● **WHAT TO WORK ON**: Return, word for word, the line containing "assert (Hr : ETHIOPIAN_EPOCH" and every line after it through the last line of the records below.

[Saved entries]
====
(** ** The Ethiopian new year *)

(** X17. For the Ethiopian years 1893 to 2092, day 1 of month 1 is, by
    [ethiopian_to_jdn] and [jdn_to_gregorian], 11 September of the
    Gregorian year 7 years later, and [gregorian_to_jdn] and
    [jdn_to_ethiopian] take that 11 September back to day 1 of month 1:
    in the Gregorian years 1900 to 2099 the new year never falls on
    another day. *)
Theorem ethiopian_new_year_11_september (y : Z) :
  1893 <= y <= 2092 ->
  jdn_to_gregorian (ethiopian_to_jdn y 1 1) = (y + 7, 9, 11) /\
  jdn_to_ethiopian (gregorian_to_jdn (y + 7) 9 11) = (y, 1, 1).
Proof.
  intros Hy.
  assert (H : all_below 200
                (fun z =>
                   date_eqb (jdn_to_gregorian (ethiopian_to_jdn (1893 + z) 1 1))
                            (1893 + z + 7, 9, 11) &&
                   date_eqb (jdn_to_ethiopian
                               (gregorian_to_jdn (1893 + z + 7) 9 11))
                            (1893 + z, 1, 1)) = true)
    by (vm_compute; reflexivity).
  pose proof (all_below_spec _ _ H (y - 1893)) as Hz.
  cbv beta in Hz. replace (1893 + (y - 1893)) with y in Hz by lia.
  assert (Hb : 0 <= y - 1893 < Z.of_nat 200) by lia.
  apply Hz in Hb. apply andb_prop in Hb. destruct Hb as [H1 H2].
  split; apply date_eqb_eq; assumption.
Qed.

Lemma ethiopian_new_year_11_september_witness :
  jdn_to_gregorian (ethiopian_to_jdn 2008 1 1) = (2008 + 7, 9, 11) /\
  jdn_to_ethiopian (gregorian_to_jdn (2008 + 7) 9 11) = (2008, 1, 1).
Proof. apply (ethiopian_new_year_11_september 2008). lia. Defined.

(** ** The text of a date *)

Lemma string_of_length_2 (s : string) :
  String.length s = 2%nat ->
  exists a b, s = String a (String b EmptyString).
Proof.
  destruct s as [|a [|b [|c s]]]; cbn; intros H; try discriminate.
  exists a, b. reflexivity.
Qed.

Lemma string_of_length_4 (s : string) :
  String.length s = 4%nat ->
  exists a b c d, s = String a (String b (String c (String d EmptyString))).
Proof.
  destruct s as [|a [|b [|c [|d [|e s]]]]]; cbn; intros H; try discriminate.
  exists a, b, c, d. reflexivity.
Qed.

Lemma printf_04d_length (n : Z) :
  0 <= n <= 9999 -> String.length (printf_0d 4 n) = 4%nat.
Proof.
  intros Hn.
  assert (H : all_below (Z.to_nat 10000)
                (fun z => Nat.eqb (String.length (printf_0d 4 z)) 4) = true)
    by (vm_compute; reflexivity).
  apply Nat.eqb_eq. apply (all_below_spec _ _ H).
  rewrite Z2Nat.id; lia.
Qed.

Lemma printf_02d_length (n : Z) :
  0 <= n <= 99 -> String.length (printf_0d 2 n) = 2%nat.
Proof.
  intros Hn.
  assert (H : all_below 100
                (fun z => Nat.eqb (String.length (printf_0d 2 z)) 2) = true)
    by (vm_compute; reflexivity).
  apply Nat.eqb_eq. apply (all_below_spec _ _ H). lia.
Qed.

Lemma snprintf_date_shape (y m d : Z) :
  0 <= y <= 9999 -> 0 <= m <= 99 -> 0 <= d <= 99 ->
  String.length (snprintf_date y m d) = 10%nat /\
  String.get 4 (snprintf_date y m d) = Some "-"%char /\
  String.get 7 (snprintf_date y m d) = Some "-"%char.
Proof.
  intros Hy Hm Hd. unfold snprintf_date.
  destruct (string_of_length_4 _ (printf_04d_length y Hy))
    as (y1 & y2 & y3 & y4 & ->).
  destruct (string_of_length_2 _ (printf_02d_length m Hm)) as (m1 & m2 & ->).
  destruct (string_of_length_2 _ (printf_02d_length d Hd)) as (d1 & d2 & ->).
  repeat split.
Qed.

(** X14. For every timestamp whose date falls in the Ethiopian years 1
    to 9999 (JDN from the epoch to 5376354), [to_ethiopian_date] returns
    a text of exactly 10 characters with a hyphen after the 4 characters
    of the year and after the 2 characters of the month: nothing is cut
    off by the 32-byte buffer. *)
Theorem to_ethiopian_date_ten_characters
    (timestamp_date : Z -> Z) (timestamp_val : Z) :
  ETHIOPIAN_EPOCH <= timestamp_date timestamp_val + POSTGRES_EPOCH_JDATE
    <= 5376354 ->
  exists text,
    to_ethiopian_date timestamp_date (Some timestamp_val) = Some text /\
    String.length text = 10%nat /\
    String.get 4 text = Some "-"%char /\
    String.get 7 text = Some "-"%char.
Proof.
  intros Hj. unfold to_ethiopian_date, dateadt_to_gregorian.
  set (date_val := timestamp_date timestamp_val) in *.
  assert (Ej : Int.add date_val POSTGRES_EPOCH_JDATE
               = date_val + POSTGRES_EPOCH_JDATE).
  { unfold POSTGRES_EPOCH_JDATE, ETHIOPIAN_EPOCH in *. int_ideal. reflexivity. }
  rewrite Ej. set (jdn := date_val + POSTGRES_EPOCH_JDATE) in *. cbv zeta.
  assert (Hg : -32044 <= jdn <= 536838867)
    by (unfold ETHIOPIAN_EPOCH in Hj; lia).
  pose proof (jdn_gregorian_round_trip jdn Hg) as Hgr.
  destruct (jdn_to_gregorian jdn) as [[gy gm] gd]. rewrite Hgr.
  assert (Hr : ETHIOPIAN_EPOCH <= jdn <= Int.INT_MAX)
    by (unfold Int.INT_MAX; lia).
  destruct (jdn_cycle_position jdn Hr) as (q & r & Eq & Hq & Hr' & _).
  destruct (jdn_to_ethiopian jdn) as [[y m] d] eqn:E.
  rewrite Eq, jdn_to_ethiopian_cycle in E by assumption.
  assert (H : 0 <= y <= 9999 /\ 0 <= m <= 99 /\ 0 <= d <= 99).
  { unfold ETHIOPIAN_EPOCH in *.
    destruct (Z.eqb_spec r 1460); [apply date_eq in E; lia|].
    destruct (Z.ltb_spec (r mod 365) 360); apply date_eq in E;
      Z.div_mod_to_equations; lia. }
  destruct H as (Hy & Hm & Hd).
  exists (snprintf_date y m d). split; [reflexivity|].
  apply snprintf_date_shape; assumption.
Qed.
====
● **OUTPUT BELOW**:
  assert (Hr : ETHIOPIAN_EPOCH <= jdn <= Int.INT_MAX)
    by (unfold Int.INT_MAX; lia).
  destruct (jdn_cycle_position jdn Hr) as (q & r & Eq & Hq & Hr' & _).
  destruct (jdn_to_ethiopian jdn) as [[y m] d] eqn:E.
  rewrite Eq, jdn_to_ethiopian_cycle in E by assumption.
  assert (H : 0 <= y <= 9999 /\ 0 <= m <= 99 /\ 0 <= d <= 99).
  { unfold ETHIOPIAN_EPOCH in *.
    destruct (Z.eqb_spec r 1460); [apply date_eq in E; lia|].
    destruct (Z.ltb_spec (r mod 365) 360); apply date_eq in E;
      Z.div_mod_to_equations; lia. }
  destruct H as (Hy & Hm & Hd).
  exists (snprintf_date y m d). split; [reflexivity|].
  apply snprintf_date_shape; assumption.
Qed.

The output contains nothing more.